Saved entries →
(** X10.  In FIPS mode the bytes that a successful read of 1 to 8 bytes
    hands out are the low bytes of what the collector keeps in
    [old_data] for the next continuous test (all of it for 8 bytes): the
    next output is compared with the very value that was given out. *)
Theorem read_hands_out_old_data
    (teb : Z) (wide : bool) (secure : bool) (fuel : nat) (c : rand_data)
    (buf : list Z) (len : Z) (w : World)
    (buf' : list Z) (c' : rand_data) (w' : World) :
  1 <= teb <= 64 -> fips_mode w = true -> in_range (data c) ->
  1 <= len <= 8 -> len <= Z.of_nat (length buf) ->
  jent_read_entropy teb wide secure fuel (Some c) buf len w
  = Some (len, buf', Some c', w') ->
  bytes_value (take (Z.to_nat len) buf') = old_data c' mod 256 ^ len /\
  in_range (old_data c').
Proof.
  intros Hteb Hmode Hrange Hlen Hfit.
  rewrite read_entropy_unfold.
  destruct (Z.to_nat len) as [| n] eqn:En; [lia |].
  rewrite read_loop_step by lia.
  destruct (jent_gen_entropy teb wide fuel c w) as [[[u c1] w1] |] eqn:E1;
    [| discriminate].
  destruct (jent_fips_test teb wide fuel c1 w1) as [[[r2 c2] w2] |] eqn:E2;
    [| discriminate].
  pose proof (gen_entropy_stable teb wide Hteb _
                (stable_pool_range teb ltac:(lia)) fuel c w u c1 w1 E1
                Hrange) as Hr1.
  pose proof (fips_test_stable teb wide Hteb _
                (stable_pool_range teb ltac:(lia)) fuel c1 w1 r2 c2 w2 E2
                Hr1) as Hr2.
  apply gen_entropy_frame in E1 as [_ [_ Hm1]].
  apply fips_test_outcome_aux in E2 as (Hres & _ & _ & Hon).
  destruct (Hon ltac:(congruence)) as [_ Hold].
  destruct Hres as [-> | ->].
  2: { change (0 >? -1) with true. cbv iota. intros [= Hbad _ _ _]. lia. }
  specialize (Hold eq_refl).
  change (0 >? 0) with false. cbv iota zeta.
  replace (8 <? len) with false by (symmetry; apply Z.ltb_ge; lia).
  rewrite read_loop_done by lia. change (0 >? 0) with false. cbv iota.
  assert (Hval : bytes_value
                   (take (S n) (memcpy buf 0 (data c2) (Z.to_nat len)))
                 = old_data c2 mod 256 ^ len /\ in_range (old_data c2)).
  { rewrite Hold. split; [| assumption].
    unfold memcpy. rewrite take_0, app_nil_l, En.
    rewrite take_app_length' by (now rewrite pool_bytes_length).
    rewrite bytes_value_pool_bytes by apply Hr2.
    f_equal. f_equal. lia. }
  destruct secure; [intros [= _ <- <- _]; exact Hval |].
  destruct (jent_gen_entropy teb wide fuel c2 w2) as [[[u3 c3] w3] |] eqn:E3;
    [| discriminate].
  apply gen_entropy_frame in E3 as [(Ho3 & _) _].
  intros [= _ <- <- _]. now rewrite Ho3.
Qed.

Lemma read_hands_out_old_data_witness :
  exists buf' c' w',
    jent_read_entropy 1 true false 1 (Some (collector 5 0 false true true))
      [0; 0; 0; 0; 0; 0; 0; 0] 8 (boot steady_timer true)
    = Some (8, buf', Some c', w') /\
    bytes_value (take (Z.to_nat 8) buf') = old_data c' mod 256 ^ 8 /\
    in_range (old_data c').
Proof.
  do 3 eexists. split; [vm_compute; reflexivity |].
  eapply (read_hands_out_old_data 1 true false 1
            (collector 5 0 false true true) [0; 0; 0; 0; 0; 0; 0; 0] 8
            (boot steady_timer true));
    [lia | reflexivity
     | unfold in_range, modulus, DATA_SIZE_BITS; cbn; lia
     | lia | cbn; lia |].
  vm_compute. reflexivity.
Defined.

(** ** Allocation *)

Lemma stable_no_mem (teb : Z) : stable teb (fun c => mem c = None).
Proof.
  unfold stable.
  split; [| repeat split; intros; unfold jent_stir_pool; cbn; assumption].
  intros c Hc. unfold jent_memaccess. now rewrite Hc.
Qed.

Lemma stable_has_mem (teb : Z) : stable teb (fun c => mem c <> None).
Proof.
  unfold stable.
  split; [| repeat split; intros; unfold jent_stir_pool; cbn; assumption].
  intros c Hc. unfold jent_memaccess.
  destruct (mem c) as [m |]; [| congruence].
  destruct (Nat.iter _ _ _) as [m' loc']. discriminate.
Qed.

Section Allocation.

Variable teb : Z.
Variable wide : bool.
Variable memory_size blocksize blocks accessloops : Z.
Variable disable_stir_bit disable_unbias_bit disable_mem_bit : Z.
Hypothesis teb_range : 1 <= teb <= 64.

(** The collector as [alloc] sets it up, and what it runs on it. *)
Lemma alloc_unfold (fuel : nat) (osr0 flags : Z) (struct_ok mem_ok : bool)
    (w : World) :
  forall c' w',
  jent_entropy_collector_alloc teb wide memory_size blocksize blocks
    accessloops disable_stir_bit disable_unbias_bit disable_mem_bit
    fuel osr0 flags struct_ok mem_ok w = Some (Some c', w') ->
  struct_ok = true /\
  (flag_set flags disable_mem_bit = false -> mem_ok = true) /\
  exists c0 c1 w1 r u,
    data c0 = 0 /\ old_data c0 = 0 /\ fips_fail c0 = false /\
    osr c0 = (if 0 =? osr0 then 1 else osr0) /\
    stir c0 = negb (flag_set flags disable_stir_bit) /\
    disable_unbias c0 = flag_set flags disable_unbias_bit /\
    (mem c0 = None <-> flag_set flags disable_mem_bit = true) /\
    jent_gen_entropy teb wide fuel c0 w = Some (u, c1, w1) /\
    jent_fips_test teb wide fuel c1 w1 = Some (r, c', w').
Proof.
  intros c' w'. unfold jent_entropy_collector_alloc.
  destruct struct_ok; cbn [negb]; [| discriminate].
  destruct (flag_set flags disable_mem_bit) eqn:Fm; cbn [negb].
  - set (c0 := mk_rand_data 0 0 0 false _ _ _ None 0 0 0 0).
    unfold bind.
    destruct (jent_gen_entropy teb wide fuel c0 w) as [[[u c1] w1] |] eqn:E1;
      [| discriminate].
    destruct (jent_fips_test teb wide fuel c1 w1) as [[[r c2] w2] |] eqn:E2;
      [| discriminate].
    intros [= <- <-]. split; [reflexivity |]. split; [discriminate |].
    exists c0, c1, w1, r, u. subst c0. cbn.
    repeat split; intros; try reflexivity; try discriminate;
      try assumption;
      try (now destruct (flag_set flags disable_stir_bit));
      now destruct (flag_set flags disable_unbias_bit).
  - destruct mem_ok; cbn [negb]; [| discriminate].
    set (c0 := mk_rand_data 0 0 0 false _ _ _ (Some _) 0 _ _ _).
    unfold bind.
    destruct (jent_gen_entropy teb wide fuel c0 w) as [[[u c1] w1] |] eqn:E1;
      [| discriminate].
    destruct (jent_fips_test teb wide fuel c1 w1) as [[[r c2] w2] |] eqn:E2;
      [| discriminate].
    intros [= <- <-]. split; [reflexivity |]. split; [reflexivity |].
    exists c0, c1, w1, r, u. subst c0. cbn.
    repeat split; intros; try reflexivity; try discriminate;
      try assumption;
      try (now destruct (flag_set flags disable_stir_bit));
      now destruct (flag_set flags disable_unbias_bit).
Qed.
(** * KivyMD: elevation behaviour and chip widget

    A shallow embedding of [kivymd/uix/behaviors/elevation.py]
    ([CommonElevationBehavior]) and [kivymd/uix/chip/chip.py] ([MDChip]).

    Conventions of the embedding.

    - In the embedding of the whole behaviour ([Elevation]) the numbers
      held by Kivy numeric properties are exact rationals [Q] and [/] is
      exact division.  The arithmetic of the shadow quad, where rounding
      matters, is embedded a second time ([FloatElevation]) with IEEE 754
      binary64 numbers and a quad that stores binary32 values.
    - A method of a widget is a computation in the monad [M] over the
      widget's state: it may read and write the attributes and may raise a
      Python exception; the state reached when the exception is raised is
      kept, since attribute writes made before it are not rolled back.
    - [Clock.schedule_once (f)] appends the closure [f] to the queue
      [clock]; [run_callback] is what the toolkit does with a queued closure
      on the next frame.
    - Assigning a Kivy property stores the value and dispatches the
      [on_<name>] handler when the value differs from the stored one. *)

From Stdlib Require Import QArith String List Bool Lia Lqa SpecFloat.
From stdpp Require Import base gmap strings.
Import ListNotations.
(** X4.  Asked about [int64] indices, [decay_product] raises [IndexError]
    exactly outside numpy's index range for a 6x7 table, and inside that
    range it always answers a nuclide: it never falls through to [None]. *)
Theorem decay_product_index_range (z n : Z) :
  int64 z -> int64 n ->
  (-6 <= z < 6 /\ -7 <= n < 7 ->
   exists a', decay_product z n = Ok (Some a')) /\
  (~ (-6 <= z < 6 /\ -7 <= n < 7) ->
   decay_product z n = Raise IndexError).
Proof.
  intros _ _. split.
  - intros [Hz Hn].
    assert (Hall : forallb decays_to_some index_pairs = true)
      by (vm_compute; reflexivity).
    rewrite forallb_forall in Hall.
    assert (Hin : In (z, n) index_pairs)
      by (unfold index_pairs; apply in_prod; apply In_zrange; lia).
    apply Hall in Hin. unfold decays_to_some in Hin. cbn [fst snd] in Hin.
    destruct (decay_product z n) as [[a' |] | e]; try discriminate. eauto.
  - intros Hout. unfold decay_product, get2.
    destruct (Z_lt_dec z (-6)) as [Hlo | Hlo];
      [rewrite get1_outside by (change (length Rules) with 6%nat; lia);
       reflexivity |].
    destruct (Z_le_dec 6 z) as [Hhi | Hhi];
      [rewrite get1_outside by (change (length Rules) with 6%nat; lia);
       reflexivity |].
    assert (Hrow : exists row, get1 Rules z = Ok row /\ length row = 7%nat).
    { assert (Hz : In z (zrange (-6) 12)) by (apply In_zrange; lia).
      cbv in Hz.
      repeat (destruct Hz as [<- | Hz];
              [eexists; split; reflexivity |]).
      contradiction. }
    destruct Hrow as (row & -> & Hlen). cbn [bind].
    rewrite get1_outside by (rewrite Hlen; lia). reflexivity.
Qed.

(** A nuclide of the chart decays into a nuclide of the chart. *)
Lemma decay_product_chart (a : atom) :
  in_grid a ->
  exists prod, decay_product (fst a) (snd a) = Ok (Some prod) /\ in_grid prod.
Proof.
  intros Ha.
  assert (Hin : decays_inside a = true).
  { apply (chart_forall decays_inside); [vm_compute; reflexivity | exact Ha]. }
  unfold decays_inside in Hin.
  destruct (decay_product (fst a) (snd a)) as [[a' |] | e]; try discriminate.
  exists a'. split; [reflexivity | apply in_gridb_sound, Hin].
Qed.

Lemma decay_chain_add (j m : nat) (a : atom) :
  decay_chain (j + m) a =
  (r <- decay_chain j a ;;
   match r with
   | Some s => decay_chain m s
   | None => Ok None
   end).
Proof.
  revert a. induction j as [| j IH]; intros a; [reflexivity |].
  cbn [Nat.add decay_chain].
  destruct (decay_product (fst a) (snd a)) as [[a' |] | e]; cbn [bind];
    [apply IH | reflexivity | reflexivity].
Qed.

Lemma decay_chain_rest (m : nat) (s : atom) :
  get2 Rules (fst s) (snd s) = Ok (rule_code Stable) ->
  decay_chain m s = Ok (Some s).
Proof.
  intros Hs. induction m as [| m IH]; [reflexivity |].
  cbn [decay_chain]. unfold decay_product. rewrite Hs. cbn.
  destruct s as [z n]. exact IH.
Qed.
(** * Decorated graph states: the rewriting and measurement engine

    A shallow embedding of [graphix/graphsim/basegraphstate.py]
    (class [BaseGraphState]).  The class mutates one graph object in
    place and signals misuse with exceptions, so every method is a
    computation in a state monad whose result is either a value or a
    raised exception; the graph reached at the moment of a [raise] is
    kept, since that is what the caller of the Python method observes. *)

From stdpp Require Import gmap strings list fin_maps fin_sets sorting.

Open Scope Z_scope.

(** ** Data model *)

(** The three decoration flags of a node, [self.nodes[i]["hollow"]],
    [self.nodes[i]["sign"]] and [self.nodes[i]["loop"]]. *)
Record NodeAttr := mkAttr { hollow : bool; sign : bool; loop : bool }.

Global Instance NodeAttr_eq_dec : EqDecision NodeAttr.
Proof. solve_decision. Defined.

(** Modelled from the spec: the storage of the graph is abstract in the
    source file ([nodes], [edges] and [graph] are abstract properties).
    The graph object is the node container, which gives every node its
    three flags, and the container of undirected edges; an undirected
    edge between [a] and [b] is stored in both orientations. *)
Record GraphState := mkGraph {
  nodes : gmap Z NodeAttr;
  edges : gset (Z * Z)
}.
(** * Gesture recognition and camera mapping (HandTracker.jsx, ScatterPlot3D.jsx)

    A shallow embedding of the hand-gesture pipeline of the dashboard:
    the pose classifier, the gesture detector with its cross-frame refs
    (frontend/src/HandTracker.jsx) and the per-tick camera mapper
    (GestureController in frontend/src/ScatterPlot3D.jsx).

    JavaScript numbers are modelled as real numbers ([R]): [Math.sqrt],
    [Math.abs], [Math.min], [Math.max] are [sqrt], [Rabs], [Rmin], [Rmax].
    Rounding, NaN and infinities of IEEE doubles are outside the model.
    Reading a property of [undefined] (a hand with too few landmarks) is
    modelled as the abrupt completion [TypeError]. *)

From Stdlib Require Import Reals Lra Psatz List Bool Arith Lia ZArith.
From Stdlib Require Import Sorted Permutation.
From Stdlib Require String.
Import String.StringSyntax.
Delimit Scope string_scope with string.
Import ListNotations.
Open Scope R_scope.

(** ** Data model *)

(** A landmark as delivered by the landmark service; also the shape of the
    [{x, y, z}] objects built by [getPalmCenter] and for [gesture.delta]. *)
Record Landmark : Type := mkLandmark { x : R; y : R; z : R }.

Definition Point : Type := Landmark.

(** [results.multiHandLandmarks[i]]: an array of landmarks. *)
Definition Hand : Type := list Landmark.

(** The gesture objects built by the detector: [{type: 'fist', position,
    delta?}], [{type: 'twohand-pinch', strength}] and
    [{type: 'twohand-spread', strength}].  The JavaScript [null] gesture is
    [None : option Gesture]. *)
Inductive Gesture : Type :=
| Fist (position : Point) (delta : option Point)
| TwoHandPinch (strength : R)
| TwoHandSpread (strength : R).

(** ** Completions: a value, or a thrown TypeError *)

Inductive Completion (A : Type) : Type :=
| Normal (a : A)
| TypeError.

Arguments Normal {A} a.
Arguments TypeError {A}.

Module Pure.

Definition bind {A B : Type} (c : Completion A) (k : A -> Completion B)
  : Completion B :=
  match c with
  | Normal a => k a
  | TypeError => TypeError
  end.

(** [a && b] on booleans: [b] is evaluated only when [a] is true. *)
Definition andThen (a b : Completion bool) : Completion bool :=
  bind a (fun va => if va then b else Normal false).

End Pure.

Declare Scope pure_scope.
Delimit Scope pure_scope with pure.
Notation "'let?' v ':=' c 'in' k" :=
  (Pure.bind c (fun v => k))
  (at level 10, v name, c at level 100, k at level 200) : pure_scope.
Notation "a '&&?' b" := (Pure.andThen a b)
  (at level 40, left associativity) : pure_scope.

WHAT YOU NEED TO DO →
If a line of the entries contains "atom", it counts; say how many such lines there are and give only the number.

RESPONSE TO THE TASK →
3